What you are asked to do – Only the lines holding the string "found" are needed; copy each of them from the data.

Extracted records –
Lemma protected_rejected (req : Request) (w : World) :
  gate secret (unix_now env) (req_authorization req) = Rejected ->
  protected_account_balance env req w
  = (inl (HTTPException 401 "Unauthorized"), w).
Proof.
  intros Hg. unfold protected_account_balance, jwt_middleware.
  rewrite Hg. reflexivity.
Qed.

Lemma protected_authorized (req : Request) (w : World) (payload : Claims) :
  gate secret (unix_now env) (req_authorization req) = Authorized payload ->
  protected_account_balance env req w = account_balance (Some payload) w.
Proof.
  intros Hg. unfold protected_account_balance, jwt_middleware.
  rewrite Hg. reflexivity.
Qed.

End GateFacts.

(** C3: on a protected route, a missing header, a header that is not
    [Bearer <token>], and a token the verifier refuses (malformed, wrong
    signature, expired) all end in [Rejected]; a rejected request is answered
    401 "Unauthorized" and leaves the world as it was, so the handler did not
    run; the handler runs only for a token that verifies, and is then given
    its payload, whose [sub] it looks up; were the handler entered without a
    payload, it would itself answer 401 "Unauthorized". *)
Theorem gate_rejects_uniformly {tp : TokenPrimitives} (env : Env)
    (req : Request) (w : World) :
  let verdict := gate secret (unix_now env) (req_authorization req) in
  let after := protected_account_balance env req w in
  (req_authorization req = None -> verdict = Rejected) /\
  (forall h, req_authorization req = Some h ->
             strip_prefix "Bearer " h = None -> verdict = Rejected) /\
  (forall token err,
     req_authorization req = Some ("Bearer " ++ token)%string ->
     verify_token secret (unix_now env) token = inl err ->
     verdict = Rejected) /\
  (verdict = Rejected ->
   after = (inl (HTTPException 401 "Unauthorized"), w) /\
   respond (fst after) = unauthorized) /\
  (forall token payload,
     req_authorization req = Some ("Bearer " ++ token)%string ->
     verify_token secret (unix_now env) token = inr payload ->
     after = account_balance (Some payload) w /\
     trace (snd after)
     = (trace w ++ [EvHandler "/protected/account/balance";
                    EvFindById (sub payload)])%list) /\
  (trace (snd after) <> trace w ->
   exists token payload,
     req_authorization req = Some ("Bearer " ++ token)%string /\
     verify_token secret (unix_now env) token = inr payload /\
     after = account_balance (Some payload) w) /\
  respond (run (account_balance None) w) = unauthorized.
Proof.
  cbv zeta.
  split; [|split; [|split; [|split; [|split; [|split]]]]];
    [| | | | | |reflexivity].
  - intros H. rewrite gate_cases, H. reflexivity.
  - intros h H Hp. rewrite gate_cases, H. unfold extract_bearer.
    now rewrite Hp.
  - intros token err H Hv. rewrite gate_cases, H. unfold extract_bearer.
    now rewrite strip_prefix_append, Hv.
  - intros Hg. rewrite (protected_rejected env req w Hg). split; reflexivity.
  - intros token payload H Hv.
    assert (Hg : gate secret (unix_now env) (req_authorization req)
                 = Authorized payload)
      by (apply gate_authorized; eauto).
    rewrite (protected_authorized env req w payload Hg).
    split; [reflexivity|]. now rewrite account_balance_runs.
  - intros Hchanged.
    destruct (gate secret (unix_now env) (req_authorization req))
      as [|t|payload|] eqn:Hg.
    + rewrite gate_cases in Hg.
      destruct (extract_bearer (req_authorization req)) as [t|];
        [destruct (verify_token secret (unix_now env) t)|]; discriminate.
    + rewrite gate_cases in Hg.
      destruct (extract_bearer (req_authorization req)) as [t'|];
        [destruct (verify_token secret (unix_now env) t')|]; discriminate.
    + destruct (proj1 (gate_authorized _ _ _ _) Hg) as (token & Ha & Hv).
      exists token, payload. repeat split; try assumption.
      apply protected_authorized; assumption.
    + rewrite (protected_rejected env req w Hg) in Hchanged.
      now contradiction Hchanged.
Qed.

Lemma gate_rejects_uniformly_witness :
  respond (run (protected_account_balance (tp := Sample.primitives)
                  Sample.env (Sample.get None)) Sample.world) = unauthorized /\
  respond (run (protected_account_balance (tp := Sample.primitives)
                  Sample.env (Sample.get (Some "Basic abc"))) Sample.world)
  = unauthorized /\
  world_after (protected_account_balance (tp := Sample.primitives)
                 Sample.env (Sample.get (Some "Bearer a.b.c"))) Sample.world
  = Sample.world.
Proof.
  split; [|split].
  - apply (proj1 (proj2 (proj2 (proj2
      (gate_rejects_uniformly (tp := Sample.primitives) Sample.env
         (Sample.get None) Sample.world))))).
    apply (proj1 (gate_rejects_uniformly (tp := Sample.primitives) Sample.env
                    (Sample.get None) Sample.world)).
    reflexivity.
  - apply (proj1 (proj2 (proj2 (proj2
      (gate_rejects_uniformly (tp := Sample.primitives) Sample.env
         (Sample.get (Some "Basic abc")) Sample.world))))).
    apply (proj1 (proj2
      (gate_rejects_uniformly (tp := Sample.primitives) Sample.env
         (Sample.get (Some "Basic abc")) Sample.world)) "Basic abc");
      reflexivity.
  - unfold world_after.
    rewrite (proj1 (proj1 (proj2 (proj2 (proj2
      (gate_rejects_uniformly (tp := Sample.primitives) Sample.env
         (Sample.get (Some "Bearer a.b.c")) Sample.world))))
      (proj1 (proj2 (proj2
      (gate_rejects_uniformly (tp := Sample.primitives) Sample.env
         (Sample.get (Some "Bearer a.b.c")) Sample.world)))
         "a.b.c" Malformed eq_refl eq_refl))).
    reflexivity.
Defined.

(** C9: a token that verifies but whose [sub] is the id of no stored user
    gets no error from the balance endpoint: the answer is 200 with body
    [{data: null}], the absent result of the lookup passed on as it is. *)
Theorem balance_of_unknown_subject {tp : TokenPrimitives} (env : Env)
    (req : Request) (w : World) (token : string) (payload : Claims) :
  req_authorization req = Some ("Bearer " ++ token)%string ->
  verify_token secret (unix_now env) token = inr payload ->
  find_user_by_id (db w) (sub payload) = None ->
  run (account_balance (Some payload)) w
  = inr {| status := 200; body := DataBody None |} /\
  respond (run (protected_account_balance env req) w)
  = {| status := 200; body := DataBody None |}.
Proof.
  intros Ha Hv Hu.
  assert (Hg : gate secret (unix_now env) (req_authorization req)
               = Authorized payload)
    by (apply gate_authorized; eauto).
  unfold run. rewrite (protected_authorized env req w payload Hg).
  rewrite account_balance_runs, Hu. split; reflexivity.
Qed.

Lemma balance_of_unknown_subject_witness :
  respond (run (protected_account_balance (tp := Sample.primitives) Sample.env
                  (Sample.get (Some ("Bearer " ++
                     sign_claims (tp := Sample.primitives) secret
                       {| sub := "u-7"; exp := 1700003600 |})%string)))
               Sample.world)
  = {| status := 200; body := DataBody None |}.
Proof.
  apply (balance_of_unknown_subject (tp := Sample.primitives) Sample.env _
           Sample.world
           (sign_claims (tp := Sample.primitives) secret
              {| sub := "u-7"; exp := 1700003600 |})
           {| sub := "u-7"; exp := 1700003600 |});
    reflexivity.
Defined.

(** ** Issuance *)

Section IssuanceFacts.

Context {rt : Runtime}.
Variable env : Env.

(** The world a login leaves behind: the database as it was, and at most one
    signing, of the payload built from the user found and the clock. *)
Lemma login_world (req : Request) (w : World) :
  db (world_after (login env req) w) = db w /\
  forall s e,
    In (EvSign s e) (trace (world_after (login env req) w)) ->
    In (EvSign s e) (trace w) \/
    exists u, s = id u /\ e = exp (login_payload env u).
Proof.
  unfold_handlers; unfold_m.
  destruct (req_body req) as [[|em pw]|]; simpl; auto.
  destruct em as [| |a|n]; simpl;
    try (split; [reflexivity|]; intros s e [H|[H|[]]]%in_app_or; auto;
         discriminate).
  destruct (find_user_by_email (db w) a) as [u|]; simpl;
    try (split; [reflexivity|]; intros s e [H|[H|[]]]%in_app_or; auto;
         discriminate).
  destruct (bun_password_verify pw (hashedPassword u)) as [n|[|]]; simpl;
    try (split; [reflexivity|];
         intros s e [[H|[H|[]]]%in_app_or|[H|[]]]%in_app_or; auto;
         discriminate).
  destruct (hono_sign (login_payload env u) secret) as [n|tok]; simpl;
    (split; [reflexivity|];
     intros s e [[[H|[H|[]]]%in_app_or|[H|[]]]%in_app_or|[H|[]]]%in_app_or;
     auto; try discriminate;
     injection H as <- <-; right; exists u; split; reflexivity).
Qed.

(** A token in a login answer is the signed payload of the user found. *)
Lemma login_token (req : Request) (w : World) (r : Response) (tok : string) :
  run (login env req) w = inr r -> body r = TokenBody "Login successful" tok ->
  exists u, hono_sign (login_payload env u) secret = inr tok.
Proof.
  unfold_handlers; unfold_m.
  destruct (req_body req) as [[|em pw]|]; simpl; try discriminate.
  destruct em as [| |a|n]; simpl; try discriminate.
  destruct (find_user_by_email (db w) a) as [u|]; simpl.
  - destruct (bun_password_verify pw (hashedPassword u)) as [n|[|]]; simpl;
      try discriminate.
    destruct (hono_sign (login_payload env u) secret) as [n|tok'] eqn:Hs;
      simpl; try discriminate.
    intros [= <-]; simpl; intros [= <-]. exists u. assumption.
  - intros [= <-]; simpl; discriminate.
Qed.

End IssuanceFacts.

(** C8: the payload the login handler signs has [exp] equal to the clock in
    seconds plus 3600, strictly after the clock (read in seconds, and also
    read in milliseconds); every signing a login performs, and every token
    it answers with, is of such a payload. *)
Theorem issued_exp_is_in_the_future {rt : Runtime} (env : Env) (req : Request)
    (w : World) :
  (forall u, exp (login_payload env u) = unix_now env + 3600 /\
             unix_now env < exp (login_payload env u) /\
             date_now env < 1000 * exp (login_payload env u)) /\
  (forall s e, In (EvSign s e) (trace (world_after (login env req) w)) ->
               In (EvSign s e) (trace w) \/
               (e = unix_now env + 3600 /\ unix_now env < e)) /\
  (forall r tok,
     run (login env req) w = inr r ->
     body r = TokenBody "Login successful" tok ->
     exists u, hono_sign (login_payload env u) secret = inr tok /\
               unix_now env < exp (login_payload env u)).
Proof.
  assert (payload_exp : forall u, exp (login_payload env u) = unix_now env + 3600)
    by reflexivity.
  split; [|split].
  - intros u. rewrite payload_exp. unfold unix_now.
    repeat split; try lia.
    pose proof (Z.mul_div_le (date_now env) 1000 ltac:(lia)).
    pose proof (Z.mod_pos_bound (date_now env) 1000 ltac:(lia)).
    pose proof (Z.div_mod (date_now env) 1000 ltac:(lia)). lia.
  - intros s e Hin.
    destruct (proj2 (login_world env req w) s e Hin) as [H|(u & _ & ->)];
      [left; assumption | right].
    rewrite payload_exp. split; [reflexivity | lia].
  - intros r tok Hr Hb.
    destruct (login_token env req w r tok Hr Hb) as (u & Hs).
    exists u. split; [assumption|]. rewrite payload_exp. lia.
Qed.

Exercise solution –
    signing, of the payload built from the user found and the clock. *)
(** A token in a login answer is the signed payload of the user found. *)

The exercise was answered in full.